Look through the entries that follow and return each line that has the string "Hstep".

→ DATA SHOWN:
═══

(** X5: an average that is undefined throughout, as [calcSMA] returns
    for a window longer than the series, gives no signal on any day:
    whichever of the two averages it is, the simulator returns
    [(10000, 0)]. *)
Theorem undefined_average_never_trades
  (cast_oor : float -> Z) (prices smaS smaL : list float) (startIdx endIdx : Z) :
  (length prices <= length smaS)%nat ->
  (length prices <= length smaL)%nat ->
  (forall i x, smaS !! i = Some x -> is_nan x = true) \/
  (forall i x, smaL !! i = Some x -> is_nan x = true) ->
  simulate_journal cast_oor prices smaS smaL startIdx endIdx
  = Some ({| finalCapital := INITIAL; tradeCount := 0 |}, []) /\
  simulateWithCapitalRange cast_oor prices smaS smaL startIdx endIdx
  = Some {| finalCapital := 10000; tradeCount := 0 |}.
Proof.
  intros HS HL Hnan.
  assert (Hj : simulate_journal cast_oor prices smaS smaL startIdx endIdx
               = Some no_trade).
  { now apply simulate_undefined_average. }
  unfold simulateWithCapitalRange. rewrite Hj. split; reflexivity.
Qed.

Lemma undefined_average_never_trades_witness :
  let p := [10; 8; 12; 6; 7]%float in
  let u := [nan; nan; nan; nan; nan]%float in
  ((length p <= length p)%nat /\ (length p <= length u)%nat /\
   ((forall i x, p !! i = Some x -> is_nan x = true) \/
    (forall i x, u !! i = Some x -> is_nan x = true))) /\
  calcSMA p 6 = Some u /\
  simulate_journal cast_oor_x86 p p u 0 4
  = Some ({| finalCapital := INITIAL; tradeCount := 0 |}, []) /\
  simulateWithCapitalRange cast_oor_x86 p p u 0 4
  = Some {| finalCapital := 10000; tradeCount := 0 |}.
Proof.
  assert (Hu : forall i x, [nan; nan; nan; nan; nan]%float !! i = Some x ->
                           is_nan x = true).
  { intros [|[|[|[|[|i]]]]] x [= <-]; reflexivity. }
  split; [split; [simpl; lia | split; [simpl; lia | right; exact Hu]]|].
  split; [vm_compute; reflexivity|].
  apply (undefined_average_never_trades cast_oor_x86 [10; 8; 12; 6; 7]%float
           [10; 8; 12; 6; 7]%float [nan; nan; nan; nan; nan]%float 0 4);
    [simpl; lia | simpl; lia | right; exact Hu].
Defined.

Lemma step_counts_at_most_one
  (cast_oor : float -> Z) (prices smaS smaL : list float) (startIdx i : Z)
  (st st' : state) (j j' : list trade) :
  step cast_oor prices smaS smaL startIdx i (st, j) = Some (st', j') ->
  trades st <= trades st' <= trades st + 1 /\
  (i = startIdx -> shares st = 0 -> st' = st).
Proof.
  unfold step.
  destruct (vget smaS (i - 1)) as [sp|]; [simpl | discriminate].
  destruct (vget smaL (i - 1)) as [lp|]; [simpl | discriminate].
  destruct (vget smaS i) as [sn|]; [simpl | discriminate].
  destruct (vget smaL i) as [ln|]; [simpl | discriminate].
  destruct (is_nan (sp - lp) || is_nan (sn - ln));
    [intros [= <- <-]; split; [lia | reflexivity]|].
  destruct (Z.eqb_spec i startIdx) as [Hi | Hi]; simpl.
  - destruct (Z.ltb_spec 0 (shares st)) as [Hpos | Hle]; simpl.
    + destruct ((0 <? sp - lp)%float && (sn - ln <? 0)%float).
      * destruct (vget prices i) as [pi|]; [simpl | discriminate].
        intros [= <- <-]. simpl. split; [lia | intros _ H0; lia].
      * intros [= <- <-]. split; [lia | reflexivity].
    + intros [= <- <-]. split; [lia | reflexivity].
  - destruct ((shares st =? 0) && (sp - lp <? 0)%float && (0 <? sn - ln)%float).
    + destruct (vget prices i) as [pi|]; [simpl | discriminate].
      destruct (0 <? int_of_double cast_oor (cash st / pi));
        intros [= <- <-]; simpl; (split; [lia | intros; lia]).
    + destruct ((0 <? shares st) && (0 <? sp - lp)%float && (sn - ln <? 0)%float).
      * destruct (vget prices i) as [pi|]; [simpl | discriminate].
        intros [= <- <-]. simpl. split; [lia | intros; lia].
      * intros [= <- <-]. split; [lia | intros; lia].
Qed.

(** X6: the count of trades is bounded by the days of the range: the
    first day never trades, each later day trades at most once and the
    liquidation adds one, so the count is at most the number of indices
    of the clamped range, hence below the number of prices. *)
Theorem trade_count_bounded_by_days
  (cast_oor : float -> Z) (prices smaS smaL : list float) (startIdx endIdx : Z)
  (r : SimResult) :
  simulateWithCapitalRange cast_oor prices smaS smaL startIdx endIdx = Some r ->
  0 <= tradeCount r /\
  tradeCount r
  <= Z.max 0 (clamp_end prices endIdx - Z.max 1 (clamp_start startIdx) + 1) /\
  tradeCount r <= Z.max 0 (Z.of_nat (length prices) - 1).
Proof.
  unfold simulateWithCapitalRange. intros H.
  destruct (simulate_journal cast_oor prices smaS smaL startIdx endIdx)
    as [[r' j]|] eqn:Hj; [|discriminate].
  injection H as ->. unfold simulate_journal in Hj.
  destruct (Z.eqb_spec (Z.of_nat (length prices)) 0) as [|HN];
    [injection Hj as <- <-; simpl; lia|].
  assert (Hne : prices <> []) by (intros E; rewrite E in HN; simpl in HN; lia).
  pose proof (clamp_end_lt prices endIdx Hne) as He.
  pose proof (clamp_start_nonneg startIdx) as Hs.
  destruct (Z.leb_spec (clamp_end prices endIdx) (clamp_start startIdx));
    [injection Hj as <- <-; simpl; lia|].
  set (s1 := if clamp_start startIdx <? 1 then 1 else clamp_start startIdx) in Hj.
  assert (Hs1 : s1 = Z.max 1 (clamp_start startIdx)).
  { unfold s1. destruct (Z.ltb_spec (clamp_start startIdx) 1); lia. }
  destruct (trading_loop _ _ _ _ _ _) as [[st' j']|] eqn:Hloop;
    [simpl in Hj | discriminate].
  assert (Hinv : 0 <= trades st' <= clamp_end prices endIdx - s1).
  { unfold trading_loop in Hloop.
    apply (for_loop_partial_at (step cast_oor prices smaS smaL s1)
             (fun i sj => (i = s1 /\ shares sj.1 = 0 /\ trades sj.1 = 0) \/
                          (s1 < i /\ 0 <= trades sj.1 <= i - s1 - 1))) in Hloop.
    - simpl in Hloop. lia.
    - lia.
    - left. repeat split.
    - intros i [st1 j1] [st2 j2] Hi Hprev Hstep. simpl in *.
      apply step_counts_at_most_one in Hstep as [Hcount Hfirst].
      right. destruct Hprev as [(-> & H0 & Ht) | (Hlt & Ht)].
      + rewrite (Hfirst eq_refl H0). lia.
      + lia. }
  unfold liquidate in Hj.
  destruct (0 <? shares st').
  - destruct (vget prices (clamp_end prices endIdx)) as [pe|];
      [simpl in Hj | discriminate].
    injection Hj as <- <-. simpl. lia.
  - simpl in Hj. injection Hj as <- <-. simpl. lia.
Qed.

Lemma trade_count_bounded_by_days_witness :
  let p := [10; 8; 12; 6; 7]%float in
  let smaL := [nan; 9; 10; 9; 6.5]%float in
  let r := {| finalCapital := 5002; tradeCount := 4 |} in
  simulateWithCapitalRange cast_oor_x86 p p smaL 0 4 = Some r /\
  0 <= tradeCount r /\
  tradeCount r <= Z.max 0 (clamp_end p 4 - Z.max 1 (clamp_start 0) + 1) /\
  tradeCount r <= Z.max 0 (Z.of_nat (length p) - 1).
Proof.
  split; [vm_compute; reflexivity|].
  apply (trade_count_bounded_by_days cast_oor_x86 [10; 8; 12; 6; 7]%float
           [10; 8; 12; 6; 7]%float [nan; 9; 10; 9; 6.5]%float 0 4
           {| finalCapital := 5002; tradeCount := 4 |}).
  vm_compute. reflexivity.
Defined.
(** ** The sweep: the best pair, the cells that cannot trade *)

Lemma ltb_defined (x y : float) :
  (x <? y)%float = true -> is_nan x = false /\ is_nan y = false.
Proof.
  intros H. destruct (is_nan_cases x) as [Hx | Hx], (is_nan_cases y) as [Hy | Hy];
    auto; rewrite ltb_nan in H by auto; discriminate.
Qed.

Lemma ltb_irrefl (x : float) : (x <? x)%float = false.
Proof.
  destruct (x <? x)%float eqn:E; [|reflexivity].
  destruct (ltb_defined _ _ E) as [Hx _].
  apply (ltb_key _ _ Hx Hx) in E. now apply key_lt_irrefl in E.
Qed.

(** Raising the best capital keeps it above what it was above. *)
Lemma not_ltb_raise (b b' f : float) :
  (b <? f)%float = false -> (b <? b')%float = true -> (b' <? f)%float = false.
Proof.
  intros Hbf Hbb. destruct (b' <? f)%float eqn:E; [|reflexivity].
  destruct (ltb_defined _ _ Hbb) as [Hb Hb'].
  destruct (ltb_defined _ _ E) as [_ Hf].
  apply (ltb_key _ _ Hb Hb') in Hbb. apply (ltb_key _ _ Hb' Hf) in E.
  pose proof (key_lt_trans _ _ _ Hbb E) as Hlt.
  apply (ltb_key _ _ Hb Hf) in Hlt. congruence.
Qed.

Lemma below_new_best (b n f : float) :
  (b <? f)%float = false -> (b <? n)%float = true -> is_nan f = false ->
  (f <? n)%float = true.
Proof.
  intros Hbf Hbn Hf. destruct (ltb_defined _ _ Hbn) as [Hb Hn].
  apply (ltb_key _ _ Hf Hn). apply (ltb_key _ _ Hb Hn) in Hbn.
  destruct (key_lt_total (sf_key (Prim2SF b)) (sf_key (Prim2SF f)))
    as [H | [H | H]].
  - apply (ltb_key _ _ Hb Hf) in H. congruence.
  - now rewrite <- H.
  - eapply key_lt_trans; eassumption.
Qed.

Lemma best_tracked_init : best_tracked init_sweep.
Proof.
  split; [reflexivity | split].
  - intros r Hr. now apply not_elem_of_nil in Hr.
  - left. repeat split.
Qed.

Lemma grid_cell_best_tracked
  (cast_oor : float -> Z) (prices : list float) (allSMA : list (list float))
  (startIdx endIdx s l : Z) (g g' : sweep) :
  best_tracked g ->
  grid_cell cast_oor prices allSMA startIdx endIdx s l g = Some g' ->
  best_tracked g'.
Proof.
  intros (Hnan & Hmax & Hfirst). unfold grid_cell.
  destruct (vget allSMA s) as [smaS|]; [simpl | discriminate].
  destruct (vget allSMA l) as [smaL|]; [simpl | discriminate].
  destruct (simulateWithCapitalRange _ _ _ _ _ _) as [sr|]; [simpl | discriminate].
  destruct (bestCapital g <? finalCapital sr)%float eqn:Hlt; intros [= <-];
    unfold best_tracked; simpl.
  - destruct (ltb_defined _ _ Hlt) as [_ Hsr].
    split; [assumption | split].
    + intros r Hr. apply elem_of_app in Hr as [Hr | Hr].
      * apply (not_ltb_raise (bestCapital g)); [now apply Hmax | assumption].
      * apply list_elem_of_singleton in Hr as ->. simpl. apply ltb_irrefl.
    + right. eexists (results g), _, []. split; [reflexivity|].
      split; [reflexivity | split; [reflexivity|]].
      intros r' Hr'. destruct (is_nan_cases (BruteResult.finalCapital r'));
        [now left | right].
      apply (below_new_best (bestCapital g)); [now apply Hmax | assumption..].
  - split; [assumption | split].
    + intros r Hr. apply elem_of_app in Hr as [Hr | Hr]; [now apply Hmax|].
      apply list_elem_of_singleton in Hr as ->. assumption.
    + destruct Hfirst as [Hnone | (l1 & r & l2 & Hres & Hrest)]; [now left|].
      right. eexists l1, r, (l2 ++ [_]). split; [|assumption].
      rewrite Hres, <- app_assoc. reflexivity.
Qed.

Lemma grid_search_best_tracked
  (cast_oor : float -> Z) (maxn : Z) (prices : list float) (startIdx endIdx : Z)
  (g : sweep) :
  grid_search cast_oor maxn prices startIdx endIdx = Some g -> best_tracked g.
Proof.
  unfold grid_search.
  destruct (precompute_sma maxn prices) as [allSMA|]; [simpl | discriminate].
  apply for_loop_partial; [apply best_tracked_init|].
  intros s g1 g2 _ Hg1. apply for_loop_partial; [assumption|].
  intros l g3 g4 _. apply grid_cell_best_tracked.
Qed.

(** A cell on the diagonal, or with a period the series is too short
    for, holds the initial capital and no trade. *)
Lemma cell_result_cannot_trade
  (cast_oor : float -> Z) (prices : list float) (startIdx endIdx : Z)
  (r : BruteResult.t) :
  cell_result cast_oor prices startIdx endIdx r ->
  BruteResult.s r = BruteResult.l r \/
  Z.of_nat (length prices) < BruteResult.s r \/
  Z.of_nat (length prices) < BruteResult.l r ->
  BruteResult.finalCapital r = INITIAL /\ BruteResult.trades r = 0.
Proof.
  intros (smaS & smaL & sr & HS & HL & Hsim & Hfc & Htr) Hcase.
  destruct (calcSMA_total prices (BruteResult.s r)) as (smaS' & HS' & HlenS).
  destruct (calcSMA_total prices (BruteResult.l r)) as (smaL' & HL' & HlenL).
  rewrite HS in HS'. injection HS' as <-.
  rewrite HL in HL'. injection HL' as <-.
  assert (Hj : simulate_journal cast_oor prices smaS smaL startIdx endIdx
               = Some no_trade).
  { destruct Hcase as [Heq | [Hbig | Hbig]].
    - rewrite Heq, HL in HS. injection HS as <-.
      apply simulate_same_average. lia.
    - apply simulate_undefined_average; [lia | lia | left].
      rewrite calcSMA_degenerate in HS by lia. injection HS as <-.
      intros i x Hx. now apply lookup_replicate in Hx as [-> _].
    - apply simulate_undefined_average; [lia | lia | right].
      rewrite calcSMA_degenerate in HL by lia. injection HL as <-.
      intros i x Hx. now apply lookup_replicate in Hx as [-> _]. }
  unfold simulateWithCapitalRange in Hsim. rewrite Hj in Hsim.
  injection Hsim as <-. rewrite Hfc, Htr. split; reflexivity.
Qed.

(** X7: in the results of the sweep, every cell of the diagonal [s = l]
    and every cell with a period longer than the price series holds the
    initial capital 10000 and no trade, for all prices and ranges. *)
Theorem sweep_cells_that_cannot_trade
  (cast_oor : float -> Z) (prices : list float) (startIdx endIdx : Z) :
  exists g : sweep,
    bruteForceAndAppend cast_oor prices startIdx endIdx = Some g /\
    forall r : BruteResult.t,
      r ∈ results g ->
      BruteResult.s r = BruteResult.l r \/
      Z.of_nat (length prices) < BruteResult.s r \/
      Z.of_nat (length prices) < BruteResult.l r ->
      BruteResult.finalCapital r = 10000%float /\ BruteResult.trades r = 0.
Proof.
  destruct (grid_search_total cast_oor MAXN prices startIdx endIdx)
    as (g & Hrun & _ & Hok); [unfold MAXN; lia|].
  exists g. split; [assumption|]. intros r Hr.
  rewrite Forall_forall in Hok.
  apply (cell_result_cannot_trade cast_oor prices startIdx endIdx). now apply Hok.
Qed.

═══

→ SOLUTION:
    - intros i [st1 j1] [st2 j2] Hi Hprev Hstep. simpl in *.
      apply step_counts_at_most_one in Hstep as [Hcount Hfirst].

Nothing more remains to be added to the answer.